The second cluster converges near one, representing the simulation cases where the steady states of the two orders differ significantly; this is likely due to the slower convergence or the presence of longer-term dependencies captured only by the second-order chain. In contrast, the third cluster contains sparse outliers; it reflects the anomalous behavior of the irregular transition of the policy.
Figure 13 shows the histogram of the scatter plot, highlighting the density of DTW distances. The peaks near 0 and 1 confirm the presence of the two dominant convergence patterns: high similarity between the two Markov chain orders for most cases, and significant differences for a smaller set of episodes. The outliers contribute to the low-density tails of the histogram. Markov chain-based analysis validates the convergence assessment. Cases with DTW near zero indicate episodes where the first-order chain is sufficient to capture policy stabilization, whereas DTW near one highlights the episodes where longer memory effects, captured by the second-order chain, are important. This dual-order Markov model DTW comparison serves as a metric for quantifying the DQN-RL convergence and identifying the number of episodes required for further training.
6. Conclusions and Future Work
This paper presented an integration framework combining a retrial queueing system in a 6G environment with a deep Q-network reinforcement learning model and Markov-based higher-order analysis to enhance the network performance and achieve a so-called native intelligence technology. Analyzing the first and the second order of the Markov model’s components further brought analytical aspects into system dynamics and reward behavior. By studying the first and second spectral gaps, it was found that they serve as metrics to quantify the convergence speed and capture the optimal number of episodes required for the RL to reach policy stability.
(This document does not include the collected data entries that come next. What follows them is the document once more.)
(** The [while] loop over both towers, from the votes at the two indices; the
    new votes with the latencies that are copied into them. *)
Fixpoint merge_votes (current : list LandedVote) : list LandedVote -> Outcome VoteErr (list LandedVote) :=
  fix merge_new (new_state : list LandedVote) : Outcome VoteErr (list LandedVote) :=
  match current, new_state with
  | [], _ | _, [] => Ok new_state
  | current_vote :: current', new_vote :: new_state' =>
      match landed_slot current_vote ?= landed_slot new_vote with
      | Lt =>
          (* the new slot must have popped off the old slot *)
          if landed_slot new_vote <=? last_locked_out_slot (landed_lockout current_vote)
          then Err VoteError.LockoutConflict
          else merge_votes current' new_state
      | Eq =>
          if landed_confirmation_count new_vote <? landed_confirmation_count current_vote
          then Err VoteError.ConfirmationRollBack
          else
            let! rest := merge_votes current' new_state' in
            Ok (set_latency (latency current_vote) new_vote :: rest)
      | Gt => let! rest := merge_new new_state' in Ok (new_vote :: rest)
      end
  end.

Section features.
Context {Hfeatures : FeatureIds}.

Definition feature (feature_set : option FeatureSet) (id : Pubkey) : bool :=
  match feature_set with Some f => is_active f id | None => false end.
(* ===== verification/VoteRules.v ===== *)
(** * Towers of votes: what voting guarantees

    A tower is well formed if its slots increase, its confirmation counts
    decrease from at most 31 to at least 1, and no vote has outlived the lockout
    of the one below it.  Voting keeps the tower of an account well formed, never
    panics, never moves the root back, and never drops a vote that is still locked
    out; what it records belongs to the fork of the slot hashes. *)

From S2P Require Import Prelude Errors Rent Account BTreeMap Sysvars FeatureSet VoteState Votes.
From Stdlib Require Import Sorting.Sorted.

(** ** Lockouts *)

Definition count_ok (l : Lockout) : Prop :=
  in_range U64 (lockout_slot l) /\ 1 <= confirmation_count l <= MAX_LOCKOUT_HISTORY.

Lemma lockout_exact l : count_ok l -> lockout l = 2 ^ confirmation_count l.
Proof.
  intros [_ Hc]. unfold lockout, MAX_LOCKOUT_HISTORY, INITIAL_LOCKOUT in *. apply wrapping_small.
  pose proof (Z.pow_nonneg 2 (confirmation_count l)).
  pose proof (Z.pow_le_mono_r 2 (confirmation_count l) 31). unfold in_range. simpl in *. lia.
Qed.

Lemma last_locked_out_slot_exact l :
  count_ok l ->
  last_locked_out_slot l = Z.min (lockout_slot l + 2 ^ confirmation_count l) (int_max U64).
Proof.
  intros Hl. unfold last_locked_out_slot, saturating_add, saturating. rewrite lockout_exact by done.
  destruct Hl as [[Hs _] _]. pose proof (Z.pow_nonneg 2 (confirmation_count l)). simpl in *. lia.
Qed.

Lemma last_locked_out_slot_mono l l' :
  count_ok l -> count_ok l' -> lockout_slot l = lockout_slot l' ->
  confirmation_count l <= confirmation_count l' ->
  last_locked_out_slot l <= last_locked_out_slot l'.
Proof.
  intros Hl Hl' Hs Hc. rewrite !last_locked_out_slot_exact by done.
  pose proof (Z.pow_le_mono_r 2 _ _ ltac:(lia) Hc). lia.
Qed.

(** ** Well-formed towers *)

(** A vote and the next one on top of it. *)
Definition locks (v w : LandedVote) : Prop :=
  landed_slot v < landed_slot w /\
  landed_confirmation_count w < landed_confirmation_count v /\
  landed_slot w <= last_locked_out_slot (landed_lockout v).

Definition linked (vs : list LandedVote) : Prop :=
  forall i v w, vs !! i = Some v -> vs !! S i = Some w -> locks v w.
The dynamic time warping distance metric was utilized to compare two orders of Markov chain steady-state transitions, revealing the model’s temporal stability. Quantitative results indicate that, with the increase in the training episodes, the served MTs approached 100%, while both queued and orbited MTs decreased to 0%. Across all 120 simulation cases, the most frequently selected action was Action 1 (Do nothing) (approximately 75% of the time), demonstrating the agent’s ability to maintain efficient queue operation without continuously interrupting the server, highlighting the lower energy consumption. These observations reflect the behavior of the system under the simulated cases used in this study. The first- and second-order Markov chain analyses of the agent’s reward sequences confirm rapid convergence, showing that in some scenarios just five episodes were sufficient to achieve stable policy performance, rather than ten episodes. Potential improvements include refining the reward function, incorporating additional state features such as channel quality and mobility patterns, and exploring advanced RL algorithms or multi-agent coordination for denser network scenarios. Limitations of the current study include the reliance on simulation-based evaluation under controlled traffic conditions and the simplified single-agent RL setup.
A continuation step of this work will involve exploring multi-agent coordination, hierarchical learning, and real-world deployment across different conditions to enhance scalability and resilience in ultra-dense network environments.